**Task directions:** Your answer must consist of exactly the lines below, starting with the line with "max - min + 2 <= Z.of_nat fuel ->" and going on through the line with "split; [apply Z.div_le_lower_bound|apply", and nothing else.

**** Excerpted records ****

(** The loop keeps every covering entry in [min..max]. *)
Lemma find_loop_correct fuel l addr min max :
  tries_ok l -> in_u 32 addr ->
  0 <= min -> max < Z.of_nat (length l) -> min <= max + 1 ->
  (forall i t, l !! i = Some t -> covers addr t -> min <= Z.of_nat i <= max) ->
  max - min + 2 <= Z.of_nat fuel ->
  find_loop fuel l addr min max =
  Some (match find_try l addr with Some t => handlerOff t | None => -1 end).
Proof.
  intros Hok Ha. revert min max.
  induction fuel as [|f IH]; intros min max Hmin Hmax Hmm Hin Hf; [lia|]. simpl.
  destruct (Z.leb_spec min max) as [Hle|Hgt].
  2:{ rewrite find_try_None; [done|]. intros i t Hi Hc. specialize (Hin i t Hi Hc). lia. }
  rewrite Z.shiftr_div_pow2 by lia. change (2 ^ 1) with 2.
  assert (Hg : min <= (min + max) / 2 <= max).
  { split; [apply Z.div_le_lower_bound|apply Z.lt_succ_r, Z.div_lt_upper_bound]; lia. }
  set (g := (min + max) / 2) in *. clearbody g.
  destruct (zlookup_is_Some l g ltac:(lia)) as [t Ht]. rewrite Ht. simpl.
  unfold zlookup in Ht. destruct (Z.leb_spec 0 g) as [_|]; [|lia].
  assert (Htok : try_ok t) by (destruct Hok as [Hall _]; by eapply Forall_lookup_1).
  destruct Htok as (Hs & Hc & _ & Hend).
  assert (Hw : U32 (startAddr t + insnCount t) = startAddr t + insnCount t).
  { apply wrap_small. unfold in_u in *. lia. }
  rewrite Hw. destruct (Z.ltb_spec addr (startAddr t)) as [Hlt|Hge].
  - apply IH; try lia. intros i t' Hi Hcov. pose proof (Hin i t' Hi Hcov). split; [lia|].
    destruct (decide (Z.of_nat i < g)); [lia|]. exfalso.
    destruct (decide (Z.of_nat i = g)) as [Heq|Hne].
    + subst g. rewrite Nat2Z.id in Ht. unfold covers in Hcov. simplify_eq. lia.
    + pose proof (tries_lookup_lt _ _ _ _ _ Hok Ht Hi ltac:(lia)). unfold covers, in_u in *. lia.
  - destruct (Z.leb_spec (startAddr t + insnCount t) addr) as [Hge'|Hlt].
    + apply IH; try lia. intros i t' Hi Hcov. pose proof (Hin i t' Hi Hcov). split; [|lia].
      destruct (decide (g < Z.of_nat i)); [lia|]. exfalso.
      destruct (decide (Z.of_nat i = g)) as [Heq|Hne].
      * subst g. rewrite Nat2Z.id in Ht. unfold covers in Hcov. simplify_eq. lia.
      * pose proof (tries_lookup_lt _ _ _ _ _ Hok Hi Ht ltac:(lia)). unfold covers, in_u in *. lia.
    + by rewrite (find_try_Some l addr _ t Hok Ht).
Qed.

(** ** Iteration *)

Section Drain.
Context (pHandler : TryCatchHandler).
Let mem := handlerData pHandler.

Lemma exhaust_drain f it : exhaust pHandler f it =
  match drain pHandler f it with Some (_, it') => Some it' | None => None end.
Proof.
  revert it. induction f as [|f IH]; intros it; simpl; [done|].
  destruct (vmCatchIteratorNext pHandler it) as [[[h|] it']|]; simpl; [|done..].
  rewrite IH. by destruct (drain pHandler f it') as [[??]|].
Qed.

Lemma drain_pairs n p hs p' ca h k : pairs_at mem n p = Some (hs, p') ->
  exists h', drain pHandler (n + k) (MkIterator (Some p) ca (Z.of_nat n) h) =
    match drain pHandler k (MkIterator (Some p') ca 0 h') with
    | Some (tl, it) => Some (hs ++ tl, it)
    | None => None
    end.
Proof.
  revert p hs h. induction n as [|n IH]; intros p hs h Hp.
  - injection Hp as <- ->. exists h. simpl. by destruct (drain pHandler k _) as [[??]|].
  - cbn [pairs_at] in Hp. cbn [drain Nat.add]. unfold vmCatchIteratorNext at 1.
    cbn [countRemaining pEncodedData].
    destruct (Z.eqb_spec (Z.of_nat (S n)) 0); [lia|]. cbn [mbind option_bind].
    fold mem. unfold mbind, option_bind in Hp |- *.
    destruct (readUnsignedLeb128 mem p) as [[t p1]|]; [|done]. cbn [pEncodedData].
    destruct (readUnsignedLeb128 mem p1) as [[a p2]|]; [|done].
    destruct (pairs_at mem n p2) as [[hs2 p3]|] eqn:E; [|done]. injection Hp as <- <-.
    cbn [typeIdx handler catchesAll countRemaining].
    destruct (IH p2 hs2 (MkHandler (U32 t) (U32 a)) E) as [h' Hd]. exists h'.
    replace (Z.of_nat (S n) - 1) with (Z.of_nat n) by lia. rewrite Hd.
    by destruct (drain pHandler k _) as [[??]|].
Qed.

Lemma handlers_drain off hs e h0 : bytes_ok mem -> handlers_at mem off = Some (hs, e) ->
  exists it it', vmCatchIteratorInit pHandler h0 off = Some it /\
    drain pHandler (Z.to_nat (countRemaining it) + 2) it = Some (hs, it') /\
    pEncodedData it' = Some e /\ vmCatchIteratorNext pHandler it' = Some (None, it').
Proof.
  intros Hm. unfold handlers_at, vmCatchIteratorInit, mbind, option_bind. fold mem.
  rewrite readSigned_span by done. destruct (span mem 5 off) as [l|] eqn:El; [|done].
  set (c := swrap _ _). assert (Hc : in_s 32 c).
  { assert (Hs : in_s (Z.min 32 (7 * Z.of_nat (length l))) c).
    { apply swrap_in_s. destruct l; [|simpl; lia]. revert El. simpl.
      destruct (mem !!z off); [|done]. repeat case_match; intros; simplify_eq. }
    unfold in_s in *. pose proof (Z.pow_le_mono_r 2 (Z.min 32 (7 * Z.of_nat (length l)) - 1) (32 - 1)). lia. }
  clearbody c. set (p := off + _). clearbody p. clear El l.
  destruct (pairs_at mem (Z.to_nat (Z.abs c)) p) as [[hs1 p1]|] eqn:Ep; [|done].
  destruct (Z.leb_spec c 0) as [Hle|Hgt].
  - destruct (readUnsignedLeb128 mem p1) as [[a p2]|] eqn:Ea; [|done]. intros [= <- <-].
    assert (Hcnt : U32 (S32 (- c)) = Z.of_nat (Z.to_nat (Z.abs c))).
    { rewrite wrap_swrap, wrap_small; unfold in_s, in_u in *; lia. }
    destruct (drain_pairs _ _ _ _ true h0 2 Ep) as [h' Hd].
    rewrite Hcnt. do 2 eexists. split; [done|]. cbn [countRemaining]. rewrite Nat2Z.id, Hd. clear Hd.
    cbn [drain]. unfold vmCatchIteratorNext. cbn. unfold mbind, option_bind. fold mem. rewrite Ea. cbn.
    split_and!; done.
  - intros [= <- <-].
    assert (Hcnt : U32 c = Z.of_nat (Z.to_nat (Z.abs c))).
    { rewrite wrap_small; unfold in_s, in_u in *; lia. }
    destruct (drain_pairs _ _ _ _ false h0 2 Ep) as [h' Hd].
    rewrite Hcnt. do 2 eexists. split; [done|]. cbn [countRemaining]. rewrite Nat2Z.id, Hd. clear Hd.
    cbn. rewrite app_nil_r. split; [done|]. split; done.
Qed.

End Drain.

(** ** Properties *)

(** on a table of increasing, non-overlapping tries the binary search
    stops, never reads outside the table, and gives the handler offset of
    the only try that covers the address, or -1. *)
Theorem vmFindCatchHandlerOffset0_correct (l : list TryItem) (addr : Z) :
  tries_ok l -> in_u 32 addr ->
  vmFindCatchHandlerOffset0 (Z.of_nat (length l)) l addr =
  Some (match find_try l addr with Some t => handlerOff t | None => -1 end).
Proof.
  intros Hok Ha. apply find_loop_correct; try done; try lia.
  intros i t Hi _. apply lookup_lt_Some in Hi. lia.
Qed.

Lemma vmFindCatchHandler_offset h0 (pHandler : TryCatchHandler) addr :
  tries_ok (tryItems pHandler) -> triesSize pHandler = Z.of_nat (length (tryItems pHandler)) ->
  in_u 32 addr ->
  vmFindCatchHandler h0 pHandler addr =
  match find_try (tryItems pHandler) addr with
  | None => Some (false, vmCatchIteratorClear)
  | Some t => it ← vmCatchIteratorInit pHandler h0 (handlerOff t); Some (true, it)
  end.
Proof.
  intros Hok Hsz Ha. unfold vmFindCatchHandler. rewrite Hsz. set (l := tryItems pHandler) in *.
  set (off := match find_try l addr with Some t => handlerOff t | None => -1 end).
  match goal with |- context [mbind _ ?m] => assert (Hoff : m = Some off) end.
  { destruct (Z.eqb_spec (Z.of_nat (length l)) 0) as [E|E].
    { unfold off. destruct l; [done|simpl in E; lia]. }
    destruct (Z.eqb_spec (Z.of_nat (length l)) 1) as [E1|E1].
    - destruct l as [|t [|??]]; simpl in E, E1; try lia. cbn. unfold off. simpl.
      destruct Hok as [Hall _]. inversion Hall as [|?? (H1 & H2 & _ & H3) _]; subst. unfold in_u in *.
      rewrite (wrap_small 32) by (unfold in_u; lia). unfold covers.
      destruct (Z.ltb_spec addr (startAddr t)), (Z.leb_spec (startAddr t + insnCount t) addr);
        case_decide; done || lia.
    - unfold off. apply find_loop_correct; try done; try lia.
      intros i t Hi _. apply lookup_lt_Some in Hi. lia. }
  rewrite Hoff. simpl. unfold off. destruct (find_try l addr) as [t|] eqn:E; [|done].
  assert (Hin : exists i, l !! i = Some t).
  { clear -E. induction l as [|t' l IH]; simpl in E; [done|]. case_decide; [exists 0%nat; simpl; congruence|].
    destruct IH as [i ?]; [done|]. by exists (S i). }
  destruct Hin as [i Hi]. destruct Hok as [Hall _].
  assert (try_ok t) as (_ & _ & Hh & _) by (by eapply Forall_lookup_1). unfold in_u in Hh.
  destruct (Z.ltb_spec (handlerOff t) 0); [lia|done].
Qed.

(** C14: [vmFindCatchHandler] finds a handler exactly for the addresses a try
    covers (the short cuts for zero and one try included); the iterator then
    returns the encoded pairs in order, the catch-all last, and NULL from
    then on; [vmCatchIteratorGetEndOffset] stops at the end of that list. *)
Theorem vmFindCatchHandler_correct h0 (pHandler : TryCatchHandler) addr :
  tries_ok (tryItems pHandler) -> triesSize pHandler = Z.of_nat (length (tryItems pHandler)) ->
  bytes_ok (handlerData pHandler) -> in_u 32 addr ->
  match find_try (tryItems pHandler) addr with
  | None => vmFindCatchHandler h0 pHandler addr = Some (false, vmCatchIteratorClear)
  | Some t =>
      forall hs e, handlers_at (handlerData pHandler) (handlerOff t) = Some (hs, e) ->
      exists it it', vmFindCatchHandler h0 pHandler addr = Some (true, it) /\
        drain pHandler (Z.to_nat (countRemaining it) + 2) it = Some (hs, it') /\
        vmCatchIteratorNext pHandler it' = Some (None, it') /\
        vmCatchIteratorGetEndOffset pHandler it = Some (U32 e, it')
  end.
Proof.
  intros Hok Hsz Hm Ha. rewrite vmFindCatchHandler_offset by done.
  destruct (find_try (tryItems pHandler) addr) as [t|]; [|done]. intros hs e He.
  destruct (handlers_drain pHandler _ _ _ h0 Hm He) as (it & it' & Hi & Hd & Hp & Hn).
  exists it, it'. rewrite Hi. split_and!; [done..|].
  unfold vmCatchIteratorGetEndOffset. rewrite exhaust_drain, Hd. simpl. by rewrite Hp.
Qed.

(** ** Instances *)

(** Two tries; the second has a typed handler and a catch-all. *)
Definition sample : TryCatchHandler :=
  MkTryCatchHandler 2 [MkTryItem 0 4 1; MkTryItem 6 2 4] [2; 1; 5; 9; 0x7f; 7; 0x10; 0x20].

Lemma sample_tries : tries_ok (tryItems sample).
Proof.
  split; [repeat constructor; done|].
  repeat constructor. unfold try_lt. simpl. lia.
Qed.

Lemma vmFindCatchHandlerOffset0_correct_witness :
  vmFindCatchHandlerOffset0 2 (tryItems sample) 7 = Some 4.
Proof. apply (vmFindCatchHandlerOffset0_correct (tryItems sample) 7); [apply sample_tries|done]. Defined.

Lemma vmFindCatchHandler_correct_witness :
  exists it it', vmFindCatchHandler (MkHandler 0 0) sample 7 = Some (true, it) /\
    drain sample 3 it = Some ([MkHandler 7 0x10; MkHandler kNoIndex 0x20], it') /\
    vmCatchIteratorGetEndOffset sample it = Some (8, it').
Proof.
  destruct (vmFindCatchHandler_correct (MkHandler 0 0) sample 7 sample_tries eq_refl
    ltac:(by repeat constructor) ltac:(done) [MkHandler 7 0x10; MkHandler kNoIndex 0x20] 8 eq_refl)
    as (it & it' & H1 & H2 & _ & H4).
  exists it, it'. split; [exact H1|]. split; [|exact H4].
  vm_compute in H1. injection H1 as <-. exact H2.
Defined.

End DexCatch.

****

**Solution to this exercise:**
  max - min + 2 <= Z.of_nat fuel ->
  find_loop fuel l addr min max =
  Some (match find_try l addr with Some t => handlerOff t | None => -1 end).
Proof.
  intros Hok Ha. revert min max.
  induction fuel as [|f IH]; intros min max Hmin Hmax Hmm Hin Hf; [lia|]. simpl.
  destruct (Z.leb_spec min max) as [Hle|Hgt].
  2:{ rewrite find_try_None; [done|]. intros i t Hi Hc. specialize (Hin i t Hi Hc). lia. }
  rewrite Z.shiftr_div_pow2 by lia. change (2 ^ 1) with 2.
  assert (Hg : min <= (min + max) / 2 <= max).
  { split; [apply Z.div_le_lower_bound|apply Z.lt_succ_r, Z.div_lt_upper_bound]; lia. }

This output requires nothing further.